Collected data entries:
____
(** Once [CancelAll] has run, [Stop] is under way and the queue is shut down. *)
Lemma cancelled_stopping tr1 tr2 c :
  stop_inv (tr1 ++ EvStop (Some SCancelAll) :: tr2) c ->
  running_ (srv c) = false /\ stop_requested_ (srv c) = true /\ shutdown_ (inbound_queue_ (srv c)) = true.
Proof.
  intros Hi. assert (Hin : SCancelAll ∈ omap stop_of (tr1 ++ EvStop (Some SCancelAll) :: tr2)).
  { rewrite omap_app. cbn. apply elem_of_app. right. by left. }
  destruct Hi as [(_ & _ & E)|(Hr & E & Hf)]; [rewrite E in Hin; by apply elem_of_nil in Hin|].
  destruct (omap stop_of _) as [|a1 [|a2 done_]]; cbn in E; unfold stop_actions in E;
    [by apply elem_of_nil in Hin|simplify_eq; by apply list_elem_of_singleton in Hin|].
  injection E as -> -> _. apply Forall_cons in Hf as [H1 Hf]. apply Forall_cons in Hf as [H2 _]. done.
Qed.

(** ** Properties *)

(** C3: correlation under concurrency.  In every interleaving of any number of
    threads calling [SendRequestToHost] and [SendResponse], the I/O thread and
    [Stop], with fewer than 2^64 - 1 allocations: a call that returns a response
    returns one carrying the id that was allocated for that very call, which the
    I/O thread received and this caller had sent its own request for; no other
    call was ever given that id, and no transaction returns twice. *)
Theorem concurrent_correlation s tr1 tid id m tr2 c :
  txn_gen_ s = 1 -> pending_ s = ∅ ->
  run cstep (initial s) (tr1 ++ EvReturn tid id (Some m) :: tr2) c ->
  Z.of_nat (length (omap alloc_of (tr1 ++ EvReturn tid id (Some m) :: tr2))) < 2 ^ 64 - 1 ->
  exists txn rq, id = Some txn /\ answers txn m /\ EvIo (AComplete m) ∈ tr1 /\
    EvAlloc tid txn ∈ tr1 /\ EvSend tid txn (request_frame rq txn) true ∈ tr1 /\
    (forall tid', EvAlloc tid' txn ∈ tr1 ++ tr2 -> tid' = tid) /\
    txn ∉ omap return_of (tr1 ++ tr2).
Proof.
  intros Hg Hp Hr Hn. pose proof (run_inv _ _ _ Hg Hp Hr Hn) as [Hi _].
  destruct (run_inv_step _ _ _ _ tr2 _ Hr) as (c1 & c2 & Hr1 & Hs).
  destruct (run_inv _ _ _ Hg Hp Hr1) as [Hi1 Hv1].
  { rewrite omap_app, length_app in Hn. lia. }
  remember (EvReturn tid id (Some m)) as e eqn:Ee. destruct Hs; simplify_eq.
  destruct ok; [|done]. simplify_eq. exists id0, rq.
  assert (Hm : pending_ s0 !! id0 = Some (Some m)).
  { match goal with E : WaitFor_leave _ _ = _ |- _ => revert E end. unfold WaitFor_leave.
    case_match; [|by intros]. case_match; [|by intros]. intros [= -> _]. done. }
  assert (Hal : EvAlloc tid id0 ∈ tr1) by (by eapply (i_phase _ _ Hi1)).
  pose proof (inv_NoDup _ _ Hi) as Hnd. pose proof (i_once _ _ Hi) as Ho.
  split_and!; [done| | |done| | |].
  - by eapply (i_table _ _ Hi1).
  - by eapply (p_table _ _ Hv1).
  - eapply (p_sent _ _ Hv1). by right.
  - intros tid' Hin. eapply alloc_unique; [exact Hnd| |].
    + apply elem_of_app in Hin as [?|?]; apply elem_of_app; [by left|right; by apply elem_of_cons; right].
    + apply elem_of_app. by left.
  - rewrite omap_app in Ho |- *. cbn in Ho. apply NoDup_app in Ho as (_ & Hd & Hnd2).
    apply NoDup_cons in Hnd2 as [Hni _]. rewrite elem_of_app. intros [Hin|Hin]; [|done].
    apply (Hd _ Hin). by left.
Qed.

(** Frames never interleave.  While the client stays connected and no write
    fails, whatever the interleaving of the writers, the bytes on the wire are the
    whole frames of the requests and responses, one after the other, in the order
    in which the writers held [send_mutex_]. *)
Theorem wire_is_whole_frames c0 tr c :
  run cstep c0 tr c -> has_client_ (srv c0) = true -> Forall (fun e => send_ok e = true) tr ->
  s_wire (client_socket_ (srv c)) = s_wire (client_socket_ (srv c0)) ++ concat (omap frame_of tr).
Proof. intros. by apply run_wire. Qed.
____
## [Your instructions]
The answer consists of every line above in which the word "with" occurs.

## [Exercise response]
    [Stop], with fewer than 2^64 - 1 allocations: a call that returns a response
  { match goal with E : WaitFor_leave _ _ = _ |- _ => revert E end. unfold WaitFor_leave.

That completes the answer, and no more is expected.